» **What to do**
Both the line below containing "match box !! slot with" and the line containing "os_exec_Run groupname w.", along with every line between them, should be repeated exactly; no other line belongs in the answer.

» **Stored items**
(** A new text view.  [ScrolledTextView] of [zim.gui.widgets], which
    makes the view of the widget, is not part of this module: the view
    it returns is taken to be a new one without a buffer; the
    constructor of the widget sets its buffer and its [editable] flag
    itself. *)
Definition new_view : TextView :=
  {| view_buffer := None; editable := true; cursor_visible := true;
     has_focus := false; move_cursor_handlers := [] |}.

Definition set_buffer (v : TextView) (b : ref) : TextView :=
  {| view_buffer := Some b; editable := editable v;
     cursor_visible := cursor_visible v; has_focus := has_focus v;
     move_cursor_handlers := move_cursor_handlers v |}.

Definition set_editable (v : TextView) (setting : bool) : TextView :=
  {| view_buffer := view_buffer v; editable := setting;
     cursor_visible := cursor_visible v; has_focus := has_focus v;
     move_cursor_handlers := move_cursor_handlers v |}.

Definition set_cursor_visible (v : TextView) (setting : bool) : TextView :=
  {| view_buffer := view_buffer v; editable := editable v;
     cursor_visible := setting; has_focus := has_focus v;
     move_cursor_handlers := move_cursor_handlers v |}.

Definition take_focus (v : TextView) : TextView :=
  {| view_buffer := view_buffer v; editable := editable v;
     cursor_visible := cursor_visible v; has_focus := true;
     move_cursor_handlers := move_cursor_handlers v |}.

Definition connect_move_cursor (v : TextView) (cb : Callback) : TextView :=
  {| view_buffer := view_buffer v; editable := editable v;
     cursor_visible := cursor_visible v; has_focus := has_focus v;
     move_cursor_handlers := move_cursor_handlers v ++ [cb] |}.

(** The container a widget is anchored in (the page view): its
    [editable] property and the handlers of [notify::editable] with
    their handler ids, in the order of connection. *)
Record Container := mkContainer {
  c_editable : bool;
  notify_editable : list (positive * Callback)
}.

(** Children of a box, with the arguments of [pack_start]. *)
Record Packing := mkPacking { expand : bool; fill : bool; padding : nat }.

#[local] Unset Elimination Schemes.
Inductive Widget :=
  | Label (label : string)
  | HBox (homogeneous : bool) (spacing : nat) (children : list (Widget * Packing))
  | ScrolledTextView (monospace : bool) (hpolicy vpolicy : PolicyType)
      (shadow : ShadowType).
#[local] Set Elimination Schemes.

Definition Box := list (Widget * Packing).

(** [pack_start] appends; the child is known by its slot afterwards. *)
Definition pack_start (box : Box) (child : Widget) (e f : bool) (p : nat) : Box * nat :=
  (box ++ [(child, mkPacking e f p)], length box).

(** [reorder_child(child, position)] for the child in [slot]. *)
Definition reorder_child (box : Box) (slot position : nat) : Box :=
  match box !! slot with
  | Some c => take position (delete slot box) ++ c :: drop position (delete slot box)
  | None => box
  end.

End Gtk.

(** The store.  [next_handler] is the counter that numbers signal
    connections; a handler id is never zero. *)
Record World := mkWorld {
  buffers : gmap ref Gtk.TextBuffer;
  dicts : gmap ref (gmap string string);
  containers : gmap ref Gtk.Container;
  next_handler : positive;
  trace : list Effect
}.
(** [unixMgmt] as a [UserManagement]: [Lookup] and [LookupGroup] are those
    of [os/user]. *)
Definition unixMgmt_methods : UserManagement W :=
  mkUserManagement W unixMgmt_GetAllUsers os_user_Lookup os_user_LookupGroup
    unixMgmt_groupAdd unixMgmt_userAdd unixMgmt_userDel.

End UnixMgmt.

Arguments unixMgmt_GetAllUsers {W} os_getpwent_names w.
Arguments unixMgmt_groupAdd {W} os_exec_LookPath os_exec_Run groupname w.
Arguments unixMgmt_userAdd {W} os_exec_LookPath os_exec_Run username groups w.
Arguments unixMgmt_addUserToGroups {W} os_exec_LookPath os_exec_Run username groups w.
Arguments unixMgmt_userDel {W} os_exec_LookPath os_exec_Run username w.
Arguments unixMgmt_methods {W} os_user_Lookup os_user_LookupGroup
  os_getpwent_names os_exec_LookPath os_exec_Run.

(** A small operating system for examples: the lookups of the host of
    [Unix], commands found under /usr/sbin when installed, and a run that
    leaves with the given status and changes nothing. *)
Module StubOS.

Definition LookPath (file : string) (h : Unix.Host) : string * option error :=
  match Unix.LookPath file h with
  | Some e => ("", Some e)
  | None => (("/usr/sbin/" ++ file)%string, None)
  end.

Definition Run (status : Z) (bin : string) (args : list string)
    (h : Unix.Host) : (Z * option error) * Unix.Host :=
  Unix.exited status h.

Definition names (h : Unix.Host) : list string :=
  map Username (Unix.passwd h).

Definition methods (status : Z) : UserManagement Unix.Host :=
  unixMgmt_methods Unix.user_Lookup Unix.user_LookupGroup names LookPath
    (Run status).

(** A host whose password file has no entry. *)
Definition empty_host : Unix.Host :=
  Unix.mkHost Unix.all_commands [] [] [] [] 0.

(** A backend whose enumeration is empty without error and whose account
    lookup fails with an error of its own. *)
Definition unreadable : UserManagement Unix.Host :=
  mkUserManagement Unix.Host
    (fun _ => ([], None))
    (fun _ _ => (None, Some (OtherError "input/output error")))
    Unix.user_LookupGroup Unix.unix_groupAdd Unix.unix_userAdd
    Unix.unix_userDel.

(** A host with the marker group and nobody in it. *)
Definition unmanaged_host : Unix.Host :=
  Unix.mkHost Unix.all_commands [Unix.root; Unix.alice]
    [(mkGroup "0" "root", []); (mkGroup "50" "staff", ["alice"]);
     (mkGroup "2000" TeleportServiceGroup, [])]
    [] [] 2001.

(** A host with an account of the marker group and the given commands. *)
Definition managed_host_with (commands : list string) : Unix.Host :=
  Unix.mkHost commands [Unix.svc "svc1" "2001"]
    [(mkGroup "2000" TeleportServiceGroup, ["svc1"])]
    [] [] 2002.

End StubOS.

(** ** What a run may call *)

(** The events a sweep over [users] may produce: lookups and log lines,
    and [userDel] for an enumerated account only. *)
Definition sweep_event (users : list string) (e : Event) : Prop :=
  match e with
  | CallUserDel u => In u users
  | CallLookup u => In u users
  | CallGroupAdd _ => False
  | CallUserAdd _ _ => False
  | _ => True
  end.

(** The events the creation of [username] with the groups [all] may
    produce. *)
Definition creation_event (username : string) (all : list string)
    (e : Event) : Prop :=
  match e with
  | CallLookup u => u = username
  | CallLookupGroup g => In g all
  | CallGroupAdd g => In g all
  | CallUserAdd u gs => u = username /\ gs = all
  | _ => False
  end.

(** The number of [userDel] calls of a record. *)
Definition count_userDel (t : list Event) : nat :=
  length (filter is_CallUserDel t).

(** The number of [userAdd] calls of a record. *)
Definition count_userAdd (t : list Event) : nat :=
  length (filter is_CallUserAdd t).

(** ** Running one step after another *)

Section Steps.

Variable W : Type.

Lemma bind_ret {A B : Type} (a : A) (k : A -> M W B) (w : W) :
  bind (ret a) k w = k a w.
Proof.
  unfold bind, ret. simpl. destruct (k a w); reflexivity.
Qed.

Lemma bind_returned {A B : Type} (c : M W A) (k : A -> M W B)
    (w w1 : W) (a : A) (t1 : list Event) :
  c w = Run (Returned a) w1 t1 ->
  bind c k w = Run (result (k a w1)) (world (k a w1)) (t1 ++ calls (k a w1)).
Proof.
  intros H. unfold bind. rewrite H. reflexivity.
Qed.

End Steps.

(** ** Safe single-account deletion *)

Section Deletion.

» **Result**
  match box !! slot with
  | Some c => take position (delete slot box) ++ c :: drop position (delete slot box)
  | None => box
  end.

End Gtk.

(** The store.  [next_handler] is the counter that numbers signal
    connections; a handler id is never zero. *)
Record World := mkWorld {
  buffers : gmap ref Gtk.TextBuffer;
  dicts : gmap ref (gmap string string);
  containers : gmap ref Gtk.Container;
  next_handler : positive;
  trace : list Effect
}.
(** [unixMgmt] as a [UserManagement]: [Lookup] and [LookupGroup] are those
    of [os/user]. *)
Definition unixMgmt_methods : UserManagement W :=
  mkUserManagement W unixMgmt_GetAllUsers os_user_Lookup os_user_LookupGroup
    unixMgmt_groupAdd unixMgmt_userAdd unixMgmt_userDel.

End UnixMgmt.

Arguments unixMgmt_GetAllUsers {W} os_getpwent_names w.
Arguments unixMgmt_groupAdd {W} os_exec_LookPath os_exec_Run groupname w.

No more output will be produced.